For highly-paid consultants and entrepreneurs here in our nation's capital, this fall is not an opportune moment to draw attention to your close connections in government. All summer we watched, spellbound, as a court in Virginia tried to decide if former Governor Robert McDonnell and his wife Maureen were officially corrupt because they accepted gifts from businessman Jonnie Williams. In the end, the jury decided they were: "The couple conspired to lend the prestige of the governor's office to Jonnie R. Williams Sr. in a nefarious exchange for his largesse."

If you watched this drama closely, you surely noticed how narrowly we conceptualize corruption in America. A government official is guilty of corruption only if he or she was given a gift, favor or cash in direct exchange for an official action that favored the business in question. In effect, general influence peddling and election purchasing, which we see more commonly, are legitimate.

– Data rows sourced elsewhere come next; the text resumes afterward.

(** * BaseJsonLib: a reference-counted JSON document model

    Shallow embedding of [RedfishPkg/Library/BaseJsonLib/BaseJsonLib.c].
    The library is a thin layer over a JSON value store: every public
    function forwards to a [json_*] primitive after its own checks.  The
    public functions are transcribed from the C file; the [json_*]
    primitives, whose code is not part of the C file, are modelled from the
    written specification and marked as such. *)

From stdpp Require Import base option list gmap.
From Stdlib Require Import ZArith Lia.

(** ** Data model *)

(** Addresses of allocated values. *)
Abbreviation loc := positive.

(** The kinds of a value ([json_type]). *)
Inductive json_type : Set :=
| JSON_OBJECT | JSON_ARRAY | JSON_STRING | JSON_INTEGER
| JSON_TRUE | JSON_FALSE | JSON_NULL.

(** A non-NULL [json_t *].  Null and the two booleans are canonical
    statically allocated values; every other value lives in a cell of the
    store. *)
Inductive json_ref : Set :=
| JNull
| JTrue
| JFalse
| JCell (l : loc).

(** A pointer-typed argument: [None] is the C [NULL]. *)
Abbreviation EDKII_JSON_VALUE := (option json_ref).
Abbreviation EDKII_JSON_ARRAY := (option json_ref).
Abbreviation EDKII_JSON_OBJECT := (option json_ref).

(** A [CHAR8 *]: [None] is [NULL]; [Some mem] points at the bytes [mem],
    which are followed in memory by a terminating NUL.  A byte is its bit
    pattern, a number in [0, 256): whether [CHAR8] is signed or not, the
    test of bit [0x80] reads the same bit. *)
Abbreviation CHAR8_ptr := (option (list Z)).

(** Payload of an allocated value.  A string keeps its bytes without the
    terminator; an array keeps one reference per slot; an object keeps its
    bindings in iteration order. *)
Inductive payload : Type :=
| VInteger (n : Z)
| VString (s : list Z)
| VArray (items : list json_ref)
| VObject (entries : list (list Z * json_ref)).

Record json_t : Type := Cell { refcount : nat; body : payload }.

(** The store: the allocated cells, the answers the allocator will give
    to the coming storage requests ([true]: granted; an exhausted list
    refuses every request), and the pool buffers that the library obtained
    for its own use and has not freed.  A buffer that a function returns is
    its caller's, and is not listed. *)
Record heap : Type :=
  Heap { cells : gmap loc json_t; pool : list bool; buffers : list (list Z) }.

Inductive EFI_STATUS : Set := EFI_SUCCESS | EFI_ABORTED.

(** Outcome of an operation that walks the store.  [Undefined] is the use
    of a value whose storage was already released, [Exhausted] the exhaustion
    of the step budget of [release_all]. *)
Inductive outcome (A : Type) : Type :=
| Done (a : A)
| Undefined
| Exhausted.
Arguments Done {A} a.
Arguments Undefined {A}.
Arguments Exhausted {A}.

#[global] Instance json_ref_eq_dec : EqDecision json_ref.
Proof. solve_decision. Defined.

#[global] Instance json_type_eq_dec : EqDecision json_type.
Proof. solve_decision. Defined.

(** ** The value store *)

(** Modelled from the spec: the allocator behind every constructor (the
    firmware pool) is absent; a storage request takes the next answer of
    [pool]. *)
Definition draw (p : list bool) : bool * list bool :=
  match p with
  | [] => (false, [])
  | b :: p' => (b, p')
  end.

(** Modelled from the spec: [json_typeof] and the type predicates are
    absent ("pure, no side effects, false for a null/absent handle").  A
    handle whose cell is not in the store has no kind. *)
Definition json_typeof (m : gmap loc json_t) (json : EDKII_JSON_VALUE)
  : option json_type :=
  match json with
  | None => None
  | Some JNull => Some JSON_NULL
  | Some JTrue => Some JSON_TRUE
  | Some JFalse => Some JSON_FALSE
  | Some (JCell l) =>
      match m !! l with
      | Some (Cell _ (VInteger _)) => Some JSON_INTEGER
      | Some (Cell _ (VString _)) => Some JSON_STRING
      | Some (Cell _ (VArray _)) => Some JSON_ARRAY
      | Some (Cell _ (VObject _)) => Some JSON_OBJECT
      | None => None
      end
  end.

(** Modelled from the spec: the type predicates [json_is_array], ... are
    absent; each compares the kind of the handle with its own. *)
Definition json_is (t : json_type) (m : gmap loc json_t)
    (json : EDKII_JSON_VALUE) : bool :=
  bool_decide (json_typeof m json = Some t).

Definition json_is_array := json_is JSON_ARRAY.
Definition json_is_object := json_is JSON_OBJECT.
Definition json_is_string := json_is JSON_STRING.
Definition json_is_integer := json_is JSON_INTEGER.
Definition json_is_null := json_is JSON_NULL.
Definition json_is_true := json_is JSON_TRUE.
Definition json_is_false := json_is JSON_FALSE.
Definition json_is_boolean (m : gmap loc json_t) (json : EDKII_JSON_VALUE)
  : bool :=
  json_is_true m json || json_is_false m json.

(** Modelled from the spec: the constructors [json_array], [json_object],
    [json_integer] and [json_string] are absent.  A constructor asks the
    allocator for one value; on success the value sits in a cell no live
    value occupies, with reference count 1. *)
Definition json_new (st : heap) (b : payload) : EDKII_JSON_VALUE * heap :=
  let (granted, p) := draw (pool st) in
  if granted
  then let l := fresh (dom (cells st)) in
       (Some (JCell l), Heap (<[l := Cell 1 b]> (cells st)) p (buffers st))
  else (None, Heap (cells st) p (buffers st)).

(** Modelled from the spec: [json_array] is absent ("returns new empty
    array, refcount 1"). *)
Definition json_array (st : heap) : EDKII_JSON_VALUE * heap :=
  json_new st (VArray []).

(** Modelled from the spec: [json_object] is absent ("returns new empty
    object, refcount 1"). *)
Definition json_object (st : heap) : EDKII_JSON_VALUE * heap :=
  json_new st (VObject []).

(** Modelled from the spec: [json_integer] is absent (a "64-bit signed
    integer" payload, refcount 1). *)
Definition json_integer (st : heap) (value : Z) : EDKII_JSON_VALUE * heap :=
  json_new st (VInteger value).

(** Bytes of a C string: what lies before the first NUL. *)
Fixpoint cstr (mem : list Z) : list Z :=
  match mem with
  | [] => []
  | c :: rest => if (c =? 0)%Z then [] else c :: cstr rest
  end.

(** Modelled from the spec: [json_string] is absent ("stores a private
    ... copy, refcount 1"); it copies the bytes up to the terminator. *)
Definition json_string (st : heap) (value : CHAR8_ptr)
  : EDKII_JSON_VALUE * heap :=
  match value with
  | None => (None, st)
  | Some mem => json_new st (VString (cstr mem))
  end.

(** Modelled from the spec: [json_string_value] is absent ("returns a
    read-only view into the stored bytes"); [NULL] unless the value is a
    string. *)
Definition json_string_value (m : gmap loc json_t) (json : EDKII_JSON_VALUE)
  : CHAR8_ptr :=
  match json with
  | Some (JCell l) =>
      match m !! l with
      | Some (Cell _ (VString s)) => Some s
      | _ => None
      end
  | _ => None
  end.

(** Modelled from the spec: [json_integer_value] is absent; the stored
    integer, 0 for anything else. *)
Definition json_integer_value (m : gmap loc json_t) (json : EDKII_JSON_VALUE)
  : Z :=
  match json with
  | Some (JCell l) =>
      match m !! l with
      | Some (Cell _ (VInteger n)) => n
      | _ => 0%Z
      end
  | _ => 0%Z
  end.

(** ** String construction and retrieval (BaseJsonLib.c) *)

(** The validation loop shared by [JsonValueInitAsciiString] and
    [JsonValueGetAsciiString]: starting at [Index = 0], while the byte at
    [String + Index] is not NUL, return [NULL] if that byte has bit [0x80]
    set, else increment [Index].  The argument is the list of bytes from
    [String + Index] on; its end is the terminating NUL.  The result is
    [false] when the loop leaves through [return NULL]. *)
Fixpoint ascii_loop (String_at_Index : list Z) : bool :=
  match String_at_Index with
  | [] => true
  | c :: rest =>
      if (c =? 0)%Z then true
      else if negb (Z.land c 0x80 =? 0x00)%Z then false
      else ascii_loop rest
  end.

Definition JsonValueInitAsciiString (st : heap) (String : CHAR8_ptr)
  : EDKII_JSON_VALUE * heap :=
  match String with
  | None => (None, st)
  | Some mem =>
      if ascii_loop mem then json_string st (Some mem) else (None, st)
  end.

Definition JsonValueGetAsciiString (st : heap) (Json : EDKII_JSON_VALUE)
  : CHAR8_ptr :=
  match json_string_value (cells st) Json with
  | None => None
  | Some AsciiStr => if ascii_loop AsciiStr then Some AsciiStr else None
  end.

(** ** Wide strings *)

Section Transcoding.

(** Modelled from the spec: the transcoder [UCS2StrToUTF8] is absent
    ("toNarrow(wide) -> narrow-or-error"); [None] is an error status, and
    a wide string is its list of 16-bit code units.  On success the
    transcoder stores, through its second argument, the address of a pool
    buffer of its own that holds the narrow string. *)
Variable UCS2StrToUTF8 : list Z → option (list Z).

(** [Utf8Str] receives the buffer of the transcoder.  [json_string] copies
    the bytes, and the function returns without freeing the buffer: it
    stays in [buffers], and no pointer to it is left. *)
Definition JsonValueInitUnicodeString (st : heap) (String : option (list Z))
  : EDKII_JSON_VALUE * heap :=
  match String with
  | None => (None, st)
  | Some wide =>
      match UCS2StrToUTF8 wide with
      | None => (None, st)
      | Some Utf8Str =>
          json_string (Heap (cells st) (pool st) (Utf8Str :: buffers st))
                      (Some Utf8Str)
      end
  end.

End Transcoding.

Section WideGetter.

(** Modelled from the spec: the transcoder [UTF8StrToUCS2] is absent
    ("toWide(narrow) -> wide-or-error"); [None] is an error status. *)
Variable UTF8StrToUCS2 : list Z → option (list Z).

Definition JsonValueGetUnicodeString (st : heap) (Json : EDKII_JSON_VALUE)
  : option (list Z) :=
  match json_string_value (cells st) Json with
  | None => None
  | Some Utf8Str =>
      match UTF8StrToUCS2 Utf8Str with
      | None => None
      | Some Ucs2Str => Some Ucs2Str
      end
  end.

End WideGetter.

(** ** Reference counting *)

(** The references a value holds: one per array slot, one per binding. *)
Definition children (c : json_t) : list json_ref :=
  match body c with
  | VArray items => items
  | VObject entries => entries.*2
  | _ => []
  end.

(** Modelled from the spec: [json_incref] is absent ("retain(v):
    increments refcount (no-op for singletons). No error condition"). *)
Definition json_incref (m : gmap loc json_t) (json : EDKII_JSON_VALUE)
  : gmap loc json_t :=
  match json with
  | Some (JCell l) => alter (λ c, Cell (S (refcount c)) (body c)) l m
  | _ => m
  end.

(** Modelled from the spec: [json_decref] and the destruction of a value
    are absent ("release(v): decrements refcount; on reaching zero, if kind
    is Array or Object, releases every contained reference (recursively,
    depth-first) before freeing"; the design notes ask for an explicit
    work-list).  [work] is the list of references still to release, the
    children of a destroyed value going to its front.  A destroyed value
    leaves the store at once, so that a later release of it (a double
    release, or a cycle through it) is [Undefined]. *)
Fixpoint release_all (budget : nat) (work : list json_ref)
    (m : gmap loc json_t) {struct budget} : outcome (gmap loc json_t) :=
  match work with
  | [] => Done m
  | json :: rest =>
      match budget with
      | 0 => Exhausted
      | S budget' =>
          match json with
          | JCell l =>
              match m !! l with
              | None => Undefined
              | Some c =>
                  if decide (refcount c - 1 = 0)
                  then release_all budget' (children c ++ rest) (delete l m)
                  else release_all budget' rest
                         (<[l := Cell (refcount c - 1) (body c)]> m)
              end
          | _ => release_all budget' rest m
          end
      end
  end.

Keith Alexander is taking advantage of this. The International Business Times reported his argument that he's done nothing wrong by using experience from his years as U.S. intelligence chief in the private sector. His move to IronNet, he claimed, was based on solid legal analysis. It turns out that the lawyers who determined this worked for him at the NSA. Consequently, we're now told, Alexander's recent applications for patents to establish ownership of his new cybersecurity programs are appropriate.

No matter how he argues it, however, Alexander's commercial machinations represent conduct unbecoming. Robert Stoll, a former commissioner at the U.S. Patent and Trademark Office quoted by Bloomberg about the Alexander's cybersecurity patent applications, pointed out: "There is a perception that if he's just five months out, he did conceive of it (a cybersecurity program) while he was there."

So there's that. Then there's this: Alexander needs to patent his breakthrough cybersecurity techniques because he has customers lined up to buy them. For a hefty fee. The clients are just who you might imagine they would be: The big banks Alexander spooked as NSA chief by telling them they were about to be the victims of terrifying and ruinous cyber-attacks. Just before he departed the NSA, Alexander told the Senate Armed Services Committee: "I urge you to consider the now daily reports of hostile cyber activity against our nation's networks and appreciate the very real threat they pose to our nation's economic and national security..." Last month, he spoke directly to Bloomberg about the vulnerability of U.S. banks: "If you can steal the data -- if you can reach in that far and steal it -- you can do anything else you want. You collapse one bank and our financial structure collapses."

And there's more, Alexander insinuates. The attacks are (probably) coming from -- RUSSIA! When discussing a data theft from JP Morgan Chase about a week ago, Alexander ventured that the cyber attack originated in Russia, although he admitted he had no direct knowledge about what happened. According to Bloomberg, Alexander said that "The attack could have been intended to give U.S. policymakers pause as they are making international and economic decisions."

Yes. It could. Or -- it couldn't. We can't be sure. But without pausing to examine the likelihood of a massive Russian hack attack on our Too-Big-To-Fail banking system, which, more informed financial analysts assert, will soon collapse all by itself, Alexander induces what the Russians are trying to say: "If it was them, they just sent a real message: 'You're vulnerable.'"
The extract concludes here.